**What the task asks:** Where does the word "destruct" occur in the entries below? Copy every line that has it.

**Records provided:**
Lemma rstrip_char_empty (s : str) :
  LocalClientSetup.rstrip_char "/" s = "" -> all (Ascii.eqb "/") s = true.
Proof.
  destruct s as [|c s]; [reflexivity|]. cbn [LocalClientSetup.rstrip_char].
  destruct (all (Ascii.eqb "/") (String c s)); [reflexivity | discriminate].
Qed.

Lemma rstrip_char_split (s : str) :
  exists k, s = LocalClientSetup.rstrip_char "/" s ++ slashes k.
Proof.
  induction s as [|c s IH]; [now exists 0%nat|].
  cbn [LocalClientSetup.rstrip_char].
  destruct (all (Ascii.eqb "/") (String c s)) eqn:A.
  - apply all_slashes_inv in A. exact A.
  - destruct IH as [k IH]. exists k. simpl. now rewrite <- IH.
Qed.

Lemma rstrip_char_no_slash_at_end (s t : str) :
  LocalClientSetup.rstrip_char "/" s <> t ++ "/".
Proof.
  revert t. induction s as [|c s IH]; intros t.
  - destruct t; discriminate.
  - cbn [LocalClientSetup.rstrip_char].
    destruct (all (Ascii.eqb "/") (String c s)) eqn:A; [destruct t; discriminate|].
    destruct t as [|d t]; simpl.
    + intros [= -> E]. apply rstrip_char_empty in E.
      simpl in A. rewrite E in A. discriminate.
    + intros [= _ E]. now apply (IH t).
Qed.

Lemma rstrip_char_slashes (s : str) (k : nat) :
  LocalClientSetup.rstrip_char "/" (s ++ slashes k)
  = LocalClientSetup.rstrip_char "/" s.
Proof.
  induction s as [|c s IH].
  - simpl. apply rstrip_char_all, all_slashes.
  - change (String c s ++ slashes k) with (String c (s ++ slashes k)).
    cbn [LocalClientSetup.rstrip_char all].
    rewrite all_app, all_slashes, andb_true_r, IH. reflexivity.
Qed.

(** X25.  The slashes at the end of the base URL do not count: the client
    keeps the base URL without them, so the address it posts to has one
    slash between the base and [v1/chat/completions] however many the
    base URL was given with. *)
Theorem trailing_slashes_ignored (base_url model : str) :
  (exists k,
     base_url
     = LocalClientSetup.base_url (LocalClientSetup.__init__ base_url model)
       ++ slashes k)
  /\ (forall t,
        LocalClientSetup.base_url (LocalClientSetup.__init__ base_url model)
        <> t ++ "/")
  /\ (forall k,
        LocalClientSetup.request_url
          (LocalClientSetup.__init__ (base_url ++ slashes k) model)
        = LocalClientSetup.request_url (LocalClientSetup.__init__ base_url model)).
Proof.
  split; [apply rstrip_char_split|].
  split; [intros t; apply rstrip_char_no_slash_at_end|].
  intros k. unfold LocalClientSetup.request_url, LocalClientSetup.__init__.
  cbn [LocalClientSetup.base_url]. now rewrite rstrip_char_slashes.
Qed.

**Answer below:**
  destruct s as [|c s]; [reflexivity|]. cbn [LocalClientSetup.rstrip_char].
  destruct (all (Ascii.eqb "/") (String c s)); [reflexivity | discriminate].
  destruct (all (Ascii.eqb "/") (String c s)) eqn:A.
  - destruct IH as [k IH]. exists k. simpl. now rewrite <- IH.
  - destruct t; discriminate.
    destruct (all (Ascii.eqb "/") (String c s)) eqn:A; [destruct t; discriminate|].
    destruct t as [|d t]; simpl.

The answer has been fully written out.